The venture fund has its own pool of capital, separate from the firm's funds focused on investing in the public markets. 

"While we have a lot of advantages that come from Two Sigma, we operate more like a traditional venture-capital fund," said Beirne. 

Tom Hill, chairman of private investments, Two Sigma

Tom Hill is chairman of Two Sigma’s private investment businesses.

The hedge-fund veteran Tom Hill was appointed to the newly created role of chairman of Two Sigma's private investment business in March. Hill is well known for his 25 years at Blackstone, including as president and CEO of its alternative-asset-management arm and board director of Blackstone Group. He helped build out Blackstone's hedge-fund solutions business from less than $1 billion to more than $75 billion in assets under management before he retired in 2018.

Hill has been advising Two Sigma ever since and now oversees all four of its businesses under the private investment umbrella — Two Sigma Ventures; Two Sigma Real Estate; Two Sigma Impact, a private-equity investment arm focused on workforce impact; and Sightway Capital, also a private-equity business, focused on data-rich companies. 

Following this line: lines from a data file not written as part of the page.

(** Whatever is logged before another event of a run is no request that
    raised. *)
Lemma ran_earlier_returned (steps : list step) (res : Result ()) (evs : list Event) :
  ran steps res evs →
  ∀ before ev after, evs = before ++ ev :: after → no_error before.
Proof.
  induction 1 as [| r rest e | r rest res evs _ IH | s rest res evs _ _ IH];
    intros before ev after Hcut.
  - destruct before; discriminate Hcut.
  - destruct before as [|x [|y before]]; [apply no_error_nil | |]; discriminate Hcut.
  - destruct before as [|x before]; [apply no_error_nil|].
    injection Hcut as <- Hcut. intros r' e' [Hhere|Hlater]; [discriminate Hhere|].
    exact (IH _ _ _ Hcut r' e' Hlater).
  - destruct before as [|x before]; [apply no_error_nil|].
    injection Hcut as <- Hcut. intros r' e' [Hhere|Hlater].
    + by apply logged_not_raised in Hhere.
    + exact (IH _ _ _ Hcut r' e' Hlater).
Qed.

(** X7.  The requests a call has sent, however it ends, are a beginning of
    one fixed sequence: for [quantify_sphericity] the quantification, the
    statement for the caller's table name, the drop of [quantify]; for
    [mask_image] the alter-table of its branch on the mask table, the join
    statement of its branch, the masking request on [_images_to_mask_]
    writing to [casout], the drop of [_images_to_mask_].  And whatever the
    call does, it does after every request it sent earlier has returned:
    no request logged before another event of the call raised.  So no
    request is sent out of turn, twice, or after an earlier one failed. *)
Theorem methods_send_a_prefix :
  (∀ (self : BiomedImage) (image_table : ref) (use_spacing : bool)
     (input_background : float) (lc : LabelConnectivity) (sphericity : CASTable)
     (w : World),
     let run := quantify_sphericity self image_table use_spacing input_background
                  lc sphericity w in
     (∃ rest,
        [ quantifybiomedimages
            (quantify_args (table (heap w image_table)) use_spacing
               input_background lc);
          execdirect (fstring (sphericity_sql (name sphericity)));
          dropTable (ByName "quantify") ]
        = requests (issued w run.2) ++ rest)
     ∧ (∀ before ev after,
          issued w run.2 = before ++ ev :: after → no_error before))
  ∧ (∀ (has_decoded_images : ImageTable → bool) (self : BiomedImage)
       (image_table mask : ref) (casout : CASTable) (input_background : Z)
       (decode : bool) (output_background : Z)
       (add_columns copy_vars : option (list string)) (w : World),
       let run := mask_image has_decoded_images self image_table mask casout
                    input_background decode output_background add_columns
                    copy_vars w in
       let m := heap w mask in
       let d := has_decoded_images m in
       (∃ rest,
          [ altertable (table m)
              (if d then alter_columns_decoded m else alter_columns_encoded m);
            execdirect
              (fstring ((if d then join_sql_decoded else join_sql_encoded)
                          (name (table m)) (name (table (heap w image_table)))));
            processbiomedimages
              (process_args images_to_mask
                 ((if d then binary_operation_decoded else binary_operation_encoded)
                    output_background input_background)
                 decode add_columns casout copy_vars);
            dropTable (ByTable images_to_mask) ]
          = requests (issued w run.2) ++ rest)
       ∧ (∀ before ev after,
            issued w run.2 = before ++ ev :: after → no_error before)).
Proof.
  split.
  - intros [[c|]] image_table use_spacing input_background lc sphericity w run;
      subst run.
    + destruct (quantify_sphericity_ran c image_table use_spacing
                  input_background lc sphericity w) as [Hran _].
      cbv zeta in Hran. split.
      * apply ran_requests_prefix in Hran as [rest Hrest].
        exists rest. exact Hrest.
      * exact (ran_earlier_returned _ _ _ Hran).
    + rewrite no_session_quantify_sphericity. unfold snd. rewrite issued_refl.
      split; [eexists; reflexivity|].
      intros before ev after Hcut. destruct before; discriminate Hcut.
  - intros has_decoded_images [[c|]] image_table mask casout input_background
      decode output_background add_columns copy_vars w run; subst run;
      cbv zeta.
    + destruct (mask_image_ran has_decoded_images c image_table mask casout
                  input_background decode output_background add_columns
                  copy_vars w) as [Hran _].
      cbv zeta in Hran. split.
      * apply ran_requests_prefix in Hran as [rest Hrest].
        exists rest. rewrite <- Hrest. unfold mask_image_steps.
        by destruct (has_decoded_images (heap w mask)).
      * exact (ran_earlier_returned _ _ _ Hran).
    + rewrite no_session_mask_image. unfold snd. rewrite issued_refl.
      split; [eexists; reflexivity|].
      intros before ev after Hcut. destruct before; discriminate Hcut.
Qed.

David Singer, partner, Maverick Capital

David Singer is a partner at Maverick Capital overseeing its private investments.

The billionaire Lee Ainslie's hedge fund Maverick Capital is not new to private investing. While its public-stock investments brought it lucrative returns ahead of its fellow Tiger Cubs earlier this year, it has been investing in private companies since 2004. The San Francisco-based managing partner David Singer launched and still leads Maverick Ventures, Maverick Capital's dedicated startup investment arm.

In April, Singer raised $600 million for Maverick Ventures' third fund, which is uniquely structured as an open-ended "evergreen fund" without an expiration date, Forbes reported. Singer, who himself is a three-time founder, has focused his efforts investing in healthcare and e-commerce. Notable recent wins include the South Korean e-commerce company Coupang's public debut this year and the primary-care clinic operator OneMedical's IPO last year after Maverick first invested in both in 2011.

Daniel Krizek, portfolio manager, Surveyor Capital

Daniel Krizek citadel

Surveyor Capital, a division of the Chicago-based hedge fund Citadel, is one of several arms of Ken Griffin's firm that invests in public equities, but lately it has expanded more into venture-stage private investments, particularly in healthcare and biotech companies. Surveyor has participated in funding rounds this quarter for Turnstone Biologics Corp., Nimbus Therapeutics, and NiKang Therapeutics, among others. 

Daniel Krizek, who has been with Surveyor since 2017, has led many of these investments in innovative segments like gene therapies, immuno-oncology, and cell therapy. Before joining Surveyor, he spent more than seven years at Bain Capital, where he invested in both private and public healthcare and biotech companies. A person familiar with Citadel told Insider that Krizek has been involved in more than 100 biotech deals in his career and that his team attends dozens of industry conferences and visits the labs of potential investments. 

Originally from the Czech Republic, Krizek has already invested in 35 private companies this year, 15 of which have gone public or were acquired.